(** On a specs list where every spec, egress rule and port rule has the
    shape the code reads, [_extract_rules] succeeds and lists, per spec
    and egress rule, one rule per destination endpoint times the number
    of listed ports (at least one). *)
Theorem extract_rules_count (cnp : value) (specs : list value)
    (H : select_specs cnp = Ok (VList specs)) (Hw : forallb wf_spec specs = true) :
  exists rules, _extract_rules cnp = Ok rules /\ length rules = list_sum (map spec_count specs).
Proof. exact (extract_rules_len cnp specs H Hw). Qed.

Lemma extract_rules_count_witness :
  exists rules, _extract_rules two_spec_doc = Ok rules /\
                length rules = list_sum (map spec_count two_spec_specs).
Proof.
  apply extract_rules_count; vm_compute; reflexivity.
Defined.

(** For a CiliumNetworkPolicy with a [specs] list, [generate_suggestions]
    reports both "Missing endpointSelector" and "Empty endpointSelector
    targets all pods" for every non-empty spec mapping that has no
    [endpointSelector], labelled [spec[j]]. *)
Theorem missing_selector_reported (kvs : list (string * value)) (items : list value) (j : nat)
    (skvs : list (string * value)) (l : list string)
    (Hk : lookup "kind" kvs = Some (VStr "CiliumNetworkPolicy"))
    (Hs : lookup "specs" kvs = Some (VList items))
    (Hj : nth_error items j = Some (VDict skvs)) (Hne : skvs <> [])
    (Hsel : lookup "endpointSelector" skvs = None)
    (H : generate_suggestions (VDict kvs) = Ok l) :
  In (spec_name true j ++ ": Missing endpointSelector - policies should target specific endpoints")%string l
  /\ In (spec_name true j ++ ": Empty endpointSelector targets all pods - consider being more specific")%string l.
Proof. exact (missing_selector_reported_aux kvs items j skvs l Hk Hs Hj Hne Hsel H). Qed.

Lemma missing_selector_reported_witness :
  exists l, generate_suggestions partial_doc = Ok l /\
  In (spec_name true 0 ++ ": Missing endpointSelector - policies should target specific endpoints")%string l
  /\ In (spec_name true 0 ++ ": Empty endpointSelector targets all pods - consider being more specific")%string l.
Proof.
  eexists; split; [vm_compute; reflexivity|].
  apply (missing_selector_reported
           [("apiVersion", VStr "cilium.io/v2");
            ("kind", VStr "CiliumNetworkPolicy");
            ("metadata", VDict [("name", VStr "partial")]);
            ("specs", VList [partial_spec])]
           [partial_spec] 0
           [("egress", VList [VDict [("toEndpoints", VList [VDict []; app_selector "db"])]])]).
  - reflexivity.
  - reflexivity.
  - reflexivity.
  - discriminate.
  - reflexivity.
  - vm_compute; reflexivity.
Defined.

End PolicyExtras.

■ ■ ■

■ **Problem details**: Your task is to output the full set of records exactly as presented.

■ **Output below**:
(** On a specs list where every spec, egress rule and port rule has the
    shape the code reads, [_extract_rules] succeeds and lists, per spec
    and egress rule, one rule per destination endpoint times the number
    of listed ports (at least one). *)
Theorem extract_rules_count (cnp : value) (specs : list value)
    (H : select_specs cnp = Ok (VList specs)) (Hw : forallb wf_spec specs = true) :
  exists rules, _extract_rules cnp = Ok rules /\ length rules = list_sum (map spec_count specs).
Proof. exact (extract_rules_len cnp specs H Hw). Qed.

Lemma extract_rules_count_witness :
  exists rules, _extract_rules two_spec_doc = Ok rules /\
                length rules = list_sum (map spec_count two_spec_specs).
Proof.
  apply extract_rules_count; vm_compute; reflexivity.
Defined.

(** For a CiliumNetworkPolicy with a [specs] list, [generate_suggestions]
    reports both "Missing endpointSelector" and "Empty endpointSelector
    targets all pods" for every non-empty spec mapping that has no
    [endpointSelector], labelled [spec[j]]. *)
Theorem missing_selector_reported (kvs : list (string * value)) (items : list value) (j : nat)
    (skvs : list (string * value)) (l : list string)
    (Hk : lookup "kind" kvs = Some (VStr "CiliumNetworkPolicy"))
    (Hs : lookup "specs" kvs = Some (VList items))
    (Hj : nth_error items j = Some (VDict skvs)) (Hne : skvs <> [])
    (Hsel : lookup "endpointSelector" skvs = None)
    (H : generate_suggestions (VDict kvs) = Ok l) :
  In (spec_name true j ++ ": Missing endpointSelector - policies should target specific endpoints")%string l
  /\ In (spec_name true j ++ ": Empty endpointSelector targets all pods - consider being more specific")%string l.
Proof. exact (missing_selector_reported_aux kvs items j skvs l Hk Hs Hj Hne Hsel H). Qed.

Lemma missing_selector_reported_witness :
  exists l, generate_suggestions partial_doc = Ok l /\
  In (spec_name true 0 ++ ": Missing endpointSelector - policies should target specific endpoints")%string l
  /\ In (spec_name true 0 ++ ": Empty endpointSelector targets all pods - consider being more specific")%string l.
Proof.
  eexists; split; [vm_compute; reflexivity|].
  apply (missing_selector_reported
           [("apiVersion", VStr "cilium.io/v2");
            ("kind", VStr "CiliumNetworkPolicy");
            ("metadata", VDict [("name", VStr "partial")]);
            ("specs", VList [partial_spec])]
           [partial_spec] 0
           [("egress", VList [VDict [("toEndpoints", VList [VDict []; app_selector "db"])]])]).
  - reflexivity.
  - reflexivity.
  - reflexivity.
  - discriminate.
  - reflexivity.
  - vm_compute; reflexivity.
Defined.

End PolicyExtras.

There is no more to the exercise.